Frontiers in Aging Neuroscience (Jan 2019)

Crosstalk Between Chaperone-Mediated Protein Disaggregation and Proteolytic Pathways in Aging and Disease

  • Diogo R. Feleciano,
  • Katrin Juenemann,
  • Manuel Iburg,
  • Inês C. Brás,
  • Carina I. Holmberg,
  • Janine Kirstein

DOI
https://doi.org/10.3389/fnagi.2019.00009
Journal volume & issue
Vol. 11

Abstract

Read online

A functional protein quality control machinery is crucial to maintain cellular and organismal physiology. Perturbation in the protein homeostasis network can lead to the formation of misfolded and aggregated proteins that are a hallmark of protein conformational disorders and aging. Protein aggregation is counteracted by the action of chaperones that can resolubilize aggregated proteins. An alternative protein aggregation clearance strategy is the elimination by proteolysis employing the ubiquitin proteasome system (UPS) or autophagy. Little is known how these three protein aggregate clearance strategies are regulated and coordinated in an organism with the progression of aging or upon expression of disease-associated proteins.

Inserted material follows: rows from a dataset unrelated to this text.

(* ===== verification/TextBytes.v ===== *)
(** * Text as bytes

    Rust strings as the lists of their UTF-8 bytes, with what the network modules use of
    the standard library on them: searching, splitting, trimming, letter case, numbers
    and the lossy conversion of arbitrary bytes. *)

From S2P Require Import Prelude Bits Words SmartPack.

(** Text constants. *)
Definition text (s : string) : list Z := map (λ a, Z.of_N (Ascii.N_of_ascii a)) (String.list_ascii_of_string s).

Definition starts_with (prefix s : list Z) : bool := bool_decide (take (length prefix) s = prefix).

Fixpoint find_byte (c : Z) (s : list Z) : option nat :=
  match s with
  | [] => None
  | b :: s' => if b =? c then Some O else S <$> find_byte c s'
  end.

(** [str::parse::<u16>]: an optional plus sign and decimal digits. *)
Definition is_digit (c : Z) : bool := (48 <=? c) && (c <=? 57).
Definition parse_u16 (s : list Z) : option Z :=
  let ds := match s with 43 :: r => r | _ => s end in
  match ds with
  | [] => None
  | _ =>
      if forallb is_digit ds then
        let v := foldl (λ a c, a * 10 + (c - 48)) 0 ds in
        if v <? 65536 then Some v else None
      else None
  end.

Fixpoint contains (pat s : list Z) : bool :=
  starts_with pat s || match s with [] => false | _ :: s' => contains pat s' end.

(** [to_string] of an unsigned number, at most [fuel] digits. *)
Fixpoint decimal (fuel : nat) (v : Z) : list Z :=
  match fuel with
  | O => []
  | S fuel' => (if v <? 10 then [] else decimal fuel' (v `div` 10)) ++ [48 + v `mod` 10]
  end.

(** [to_ascii_lowercase]. *)
Definition lower_byte (b : Z) : Z := if (65 <=? b) && (b <=? 90) then b + 32 else b.
Definition to_ascii_lowercase (s : list Z) : list Z := map lower_byte s.

(** [String::from_utf8_lossy]: every maximal ill-formed piece becomes U+FFFD. *)
Definition FFFD : list Z := [0xEF; 0xBF; 0xBD].

Fixpoint from_utf8_lossy (bs : list Z) : list Z :=
  match bs with
  | [] => []
  | b0 :: r0 =>
      if b0 <? 0x80 then b0 :: from_utf8_lossy r0
      else if in_range 0xC2 0xDF b0 then
        match r0 with
        | b1 :: r1 => if is_cont b1 then b0 :: b1 :: from_utf8_lossy r1 else FFFD ++ from_utf8_lossy r0
        | [] => FFFD
        end
      else if in_range 0xE0 0xEF b0 then
        match r0 with
        | b1 :: r1 =>
            if (if b0 =? 0xE0 then in_range 0xA0 0xBF b1
                else if b0 =? 0xED then in_range 0x80 0x9F b1 else is_cont b1) then
              match r1 with
              | b2 :: r2 => if is_cont b2 then b0 :: b1 :: b2 :: from_utf8_lossy r2 else FFFD ++ from_utf8_lossy r1
              | [] => FFFD
              end
            else FFFD ++ from_utf8_lossy r0
        | [] => FFFD
        end
      else if in_range 0xF0 0xF4 b0 then
        match r0 with
        | b1 :: r1 =>
            if (if b0 =? 0xF0 then in_range 0x90 0xBF b1
                else if b0 =? 0xF4 then in_range 0x80 0x8F b1 else is_cont b1) then
              match r1 with
              | b2 :: r2 =>
                  if is_cont b2 then
                    match r2 with
                    | b3 :: r3 =>
                        if is_cont b3 then b0 :: b1 :: b2 :: b3 :: from_utf8_lossy r3 else FFFD ++ from_utf8_lossy r2
                    | [] => FFFD
                    end
                  else FFFD ++ from_utf8_lossy r1
              | [] => FFFD
              end
            else FFFD ++ from_utf8_lossy r0
        | [] => FFFD
        end
      else FFFD ++ from_utf8_lossy r0
  end.

(** Valid text is kept as it is. *)
Lemma from_utf8_lossy_valid s : utf8_valid s = true → from_utf8_lossy s = s.
Proof.
  remember (length s) as k eqn:Ek. revert s Ek. induction (lt_wf k) as [k _ IH]. intros s -> Hv.
  destruct s as [|b0 r0]; [done|]. cbn [from_utf8_lossy utf8_valid] in *.
  assert (IH' : ∀ r, (length r < length (b0 :: r0))%nat → utf8_valid r = true → from_utf8_lossy r = r).
  { intros r Hr. by apply (IH (length r) Hr). }
  destruct (b0 <? 0x80); [rewrite IH'; [done|cbn; lia|done]|].
  destruct (in_range 0xC2 0xDF b0).
  { destruct r0 as [|b1 r1]; [done|]. apply andb_true_iff in Hv as [-> Hv]. rewrite IH'; [done|cbn; lia|done]. }
  destruct (in_range 0xE0 0xEF b0).
  { destruct r0 as [|b1 [|b2 r2]]; [done..|]. rewrite !andb_true_iff in Hv. destruct Hv as [[-> ->] Hv].
    rewrite IH'; [done|cbn; lia|done]. }
  destruct (in_range 0xF0 0xF4 b0); [|done].
  destruct r0 as [|b1 [|b2 [|b3 r3]]]; [done..|]. rewrite !andb_true_iff in Hv. destruct Hv as [[[-> ->] ->] Hv].
  rewrite IH'; [done|cbn; lia|done].
Qed.

(** ** Searching and splitting *)

(** [s.find(pat)]. *)
Fixpoint find_text (pat s : list Z) : option nat :=
  if starts_with pat s then Some O
  else match s with [] => None | _ :: s' => S <$> find_text pat s' end.

(** [s.rfind(c)]. *)
Fixpoint rfind_byte (c : Z) (s : list Z) : option nat :=
  match s with
  | [] => None
  | b :: s' =>
      match rfind_byte c s' with
      | Some i => Some (S i)
      | None => if b =? c then Some O else None
      end
  end.

(** [s.split(c)]. *)
Fixpoint split_byte (c : Z) (s : list Z) : list (list Z) :=
  match s with
  | [] => [[]]
  | b :: s' =>
      if b =? c then [] :: split_byte c s'
      else match split_byte c s' with p :: ps => (b :: p) :: ps | [] => [[b]] end
  end.

(** [s.lines()]. *)
Definition strip_cr (l : list Z) : list Z := if bool_decide (last l = Some 13) then removelast l else l.

Fixpoint cut_lines (pieces : list (list Z)) : list (list Z) :=
  match pieces with
  | [] => []
  | [last_piece] => match last_piece with [] => [] | _ => [last_piece] end
  | p :: rest => strip_cr p :: cut_lines rest
  end.

Definition lines (s : list Z) : list (list Z) := cut_lines (split_byte 10 s).

(** [s.splitn(n, c)]. *)
Fixpoint splitn (n : nat) (c : Z) (s : list Z) : list (list Z) :=
  match n with
  | O => []
  | S O => [s]
  | S n' => match find_byte c s with Some i => take i s :: splitn n' c (drop (S i) s) | None => [s] end
  end.

Definition ends_with (suffix s : list Z) : bool :=
  (length suffix <=? length s)%nat && bool_decide (drop (length s - length suffix) s = suffix).

(** ** White space *)
Definition ascii_space (b : Z) : bool := (b =? 32) || ((9 <=? b) && (b <=? 13)).

(** White-space characters of two and three bytes, as Unicode has them. *)
Definition space2 (b0 b1 : Z) : bool := (b0 =? 0xC2) && ((b1 =? 0x85) || (b1 =? 0xA0)).
Definition space3 (b0 b1 b2 : Z) : bool :=
  ((b0 =? 0xE1) && (b1 =? 0x9A) && (b2 =? 0x80))
  || ((b0 =? 0xE2) && (b1 =? 0x80)
      && (((0x80 <=? b2) && (b2 <=? 0x8A)) || (b2 =? 0xA8) || (b2 =? 0xA9) || (b2 =? 0xAF)))
  || ((b0 =? 0xE2) && (b1 =? 0x81) && (b2 =? 0x9F))
  || ((b0 =? 0xE3) && (b1 =? 0x80) && (b2 =? 0x80)).

(** The length of the white-space character [s] starts with. *)
Definition space_at_start (s : list Z) : nat :=
  match s with
  | [] => 0
  | b0 :: r => if ascii_space b0 then 1 else
      match r with
      | [] => 0
      | b1 :: r' => if space2 b0 b1 then 2 else
          match r' with [] => 0 | b2 :: _ => if space3 b0 b1 b2 then 3 else 0 end
      end
  end.

(** The same at the end of a text, given in reverse. *)
Definition space_at_end (r : list Z) : nat :=
  match r with
  | [] => 0
  | b0 :: r => if ascii_space b0 then 1 else
      match r with
      | [] => 0
      | b1 :: r' => if space2 b1 b0 then 2 else
          match r' with [] => 0 | b2 :: _ => if space3 b2 b1 b0 then 3 else 0 end
      end
  end.

Fixpoint strip (space : list Z → nat) (fuel : nat) (s : list Z) : list Z :=
  match fuel with
  | O => s
  | S fuel' => match space s with O => s | S n => strip space fuel' (drop (S n) s) end
  end.

Definition trim_start (s : list Z) : list Z := strip space_at_start (length s) s.
Definition trim_end (s : list Z) : list Z := reverse (strip space_at_end (length s) (reverse s)).
Definition trim (s : list Z) : list Z := trim_end (trim_start s).

(** [s.trim_end_matches(c)]. *)
Fixpoint drop_leading (c : Z) (s : list Z) : list Z :=
  match s with b :: s' => if b =? c then drop_leading c s' else s | [] => [] end.
Definition trim_end_matches (c : Z) (s : list Z) : list Z := reverse (drop_leading c (reverse s)).

(** ** Numbers *)
Definition digit_value (c : Z) : Z :=
  if (48 <=? c) && (c <=? 57) then c - 48
  else if (97 <=? c) && (c <=? 122) then c - 87
  else if (65 <=? c) && (c <=? 90) then c - 55
  else 99.

(** [from_str_radix] for a [w]-bit unsigned type: an optional plus sign and at
    least one digit; a value out of range is refused. *)
Definition parse_radix (radix w : Z) (s : list Z) : option Z :=
  let ds := match s with 43 :: r => r | _ => s end in
  match ds with
  | [] => None
  | _ =>
      if forallb (λ c, digit_value c <? radix) ds then
        let v := foldl (λ a c, a * radix + digit_value c) 0 ds in
        if v <? 2 ^ w then Some v else None
      else None
  end.

(** ** Lemmas *)
Lemma starts_with_spec p s : starts_with p s = true ↔ ∃ r, s = p ++ r.
Proof.
  unfold starts_with. rewrite bool_decide_eq_true. split.
  - intros E. exists (drop (length p) s). by rewrite <- E at 1; rewrite take_drop.
  - intros [r ->]. apply take_app_length.
Qed.

Lemma find_byte_none c s : Forall (λ b, b ≠ c) s → find_byte c s = None.
Proof. induction 1 as [|b s Hb _ IH]; [done|]. cbn. by rewrite (proj2 (Z.eqb_neq _ _) Hb), IH. Qed.

Lemma find_byte_app c s rest : Forall (λ b, b ≠ c) s → find_byte c (s ++ c :: rest) = Some (length s).
Proof.
  induction 1 as [|b s Hb _ IH]; cbn; [by rewrite Z.eqb_refl|]. by rewrite (proj2 (Z.eqb_neq _ _) Hb), IH.
Qed.

Lemma split_byte_none c s : Forall (λ b, b ≠ c) s → split_byte c s = [s].
Proof. induction 1 as [|b s Hb _ IH]; [done|]. cbn. by rewrite (proj2 (Z.eqb_neq _ _) Hb), IH. Qed.

Lemma split_byte_app c s rest : Forall (λ b, b ≠ c) s → split_byte c (s ++ c :: rest) = s :: split_byte c rest.
Proof. induction 1 as [|b s Hb _ IH]; cbn; [by rewrite Z.eqb_refl|]. by rewrite (proj2 (Z.eqb_neq _ _) Hb), IH. Qed.

(** Text without white space at its ends is kept. *)
Lemma trim_id s : space_at_start s = O → space_at_end (reverse s) = O → trim s = s.
Proof.
  intros Hs He. unfold trim, trim_end, trim_start. destruct s as [|b s]; [done|].
  assert (E : strip space_at_start (length (b :: s)) (b :: s) = b :: s) by (cbn [strip length]; by rewrite Hs).
  rewrite E. cbn [length strip]. rewrite He. apply reverse_involutive.
Qed.

Lemma space2_space b : space2 b 32 = false.
Proof. unfold space2. by rewrite andb_false_r. Qed.
Lemma space3_space a b : space3 a b 32 = false.
Proof. unfold space3. by rewrite !andb_false_r. Qed.

Lemma space_at_start_app s n : s ≠ [] → space_at_start s = O → space_at_start (s ++ replicate n 32) = O.
Proof.
  intros Hne Hs. destruct s as [|b0 [|b1 [|b2 s]]]; [done|..|done]; destruct n as [|[|n]]; cbn [app replicate space_at_start] in *;
    rewrite ?space2_space, ?space3_space; try done; repeat (case_match; try done).
Qed.

(** Spaces around it are removed. *)
Lemma trim_spaces m s n :
  s ≠ [] → space_at_start s = O → space_at_end (reverse s) = O → trim (replicate m 32 ++ s ++ replicate n 32) = s.
Proof.
  intros Hne Hs He.
  assert (G1 : ∀ m fuel, (m + 0 < fuel)%nat → strip space_at_start fuel (replicate m 32 ++ s ++ replicate n 32) = s ++ replicate n 32).
  { clear m. induction m as [|m IH]; intros fuel Hf; (destruct fuel as [|fuel]; [lia|]).
    - cbn [replicate app strip]. by rewrite space_at_start_app.
    - cbn [replicate app strip]. change (space_at_start (32 :: _)) with 1%nat. cbn [drop]. apply IH. lia. }
  assert (G2 : ∀ n fuel, (n < fuel)%nat → strip space_at_end fuel (replicate n 32 ++ reverse s) = reverse s).
  { clear n G1. induction n as [|n IH]; intros fuel Hf; (destruct fuel as [|fuel]; [lia|]).
    - cbn [replicate app strip]. by rewrite He.
    - cbn [replicate app strip].
      assert (E : space_at_end (32 :: replicate n 32 ++ reverse s) = 1%nat).
      { done. }
      rewrite E. cbn [drop]. apply IH. lia. }
  unfold trim, trim_start, trim_end. rewrite G1.
  - rewrite reverse_app, reverse_replicate, G2; [apply reverse_involutive|].
    rewrite length_app, length_replicate. destruct s; [done|cbn; lia].
  - rewrite !length_app, !length_replicate. destruct s; [done|cbn; lia].
Qed.

(** ** Lines of ASCII text *)
Definition plain (l : list Z) : Prop := Forall (λ b, 0 ≤ b < 128 ∧ b ≠ 13) l.
Definition one_line (l : list Z) : Prop := plain l ∧ Forall (λ b, b ≠ 10) l.

Lemma split_byte_cons c s : ∃ p ps, split_byte c s = p :: ps.
Proof. induction s as [|b s (p & ps & E)]; cbn; [eauto|]. destruct (b =? c); [eauto|]. rewrite E. eauto. Qed.

Lemma split_byte_Forall c (P : Z → Prop) s : Forall P s → Forall (λ p, Forall P p ∧ Forall (λ b, b ≠ c) p) (split_byte c s).
Proof.
  induction 1 as [|b s Hb _ IH]; cbn; [by repeat constructor|]. destruct (Z.eqb_spec b c) as [->|Hne].
  - constructor; [by repeat constructor|done].
  - destruct (split_byte_cons c s) as (p & ps & E). rewrite E in *. apply Forall_cons in IH as [[H1 H2] IH].
    constructor; [|done]. split; by constructor.
Qed.

Lemma strip_cr_plain l : plain l → strip_cr l = l.
Proof.
  intros Hl. unfold strip_cr. case_bool_decide as E; [|done]. apply last_Some in E as [f ->]. apply Forall_app in Hl as [_ Hl].
  apply Forall_cons in Hl as [[_ ?] _]. done.
Qed.

Lemma cut_lines_Forall P ps : Forall P ps → (∀ p, P p → P (strip_cr p)) → Forall P (cut_lines ps).
Proof.
  intros H Hs. induction H as [|p ps Hp H IH]; [constructor|]. destruct ps as [|q ps]; cbn [cut_lines].
  - destruct p; by repeat constructor.
  - constructor; [by apply Hs|exact IH].
Qed.

Lemma lines_ok s : plain s → Forall one_line (lines s).
Proof.
  intros Hs. apply cut_lines_Forall; [by apply split_byte_Forall|]. intros p [Hp Hn]. rewrite strip_cr_plain by done. by split.
Qed.

Lemma lines_concat ls : Forall one_line ls → lines (concat (map (λ l, l ++ [10]) ls)) = ls.
Proof.
  intros Hls. unfold lines. assert (E : split_byte 10 (concat (map (λ l, l ++ [10]) ls)) = ls ++ [[]]).
  { induction Hls as [|l ls [_ Hl] _ IH]; [done|]. cbn [map concat]. rewrite <- app_assoc. cbn [app]. by rewrite split_byte_app, IH. }
  rewrite E. clear E. induction Hls as [|l ls [Hl _] _ IH]; [done|]. cbn [app cut_lines].
  destruct ls as [|l' ls]; cbn [app] in *; [cbn; by rewrite strip_cr_plain|]. by rewrite strip_cr_plain, IH.
Qed.

Lemma utf8_plain s : plain s → utf8_valid s = true.
Proof.
  induction 1 as [|b s [[_ Hb] _] _ IH]; [done|]. cbn [utf8_valid]. rewrite (proj2 (Z.ltb_lt _ _)) by lia. exact IH.
Qed.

To unravel the crosstalk between the protein aggregate clearance options, we investigated how autophagy and the UPS respond to perturbations in protein disaggregation capacity. We found that autophagy is induced as a potential compensatory mechanism, whereas the UPS exhibits reduced capacity upon depletion of disaggregating chaperones in C. elegans and HEK293 cells. The expression of amyloid proteins Aβ3–42 and Q40 result in an impairment of autophagy as well as the UPS within the same and even across tissues. Our data indicate a tight coordination between the different nodes of the proteostasis network (PN) with the progression of aging and upon imbalances of the capacity of each clearance mechanism.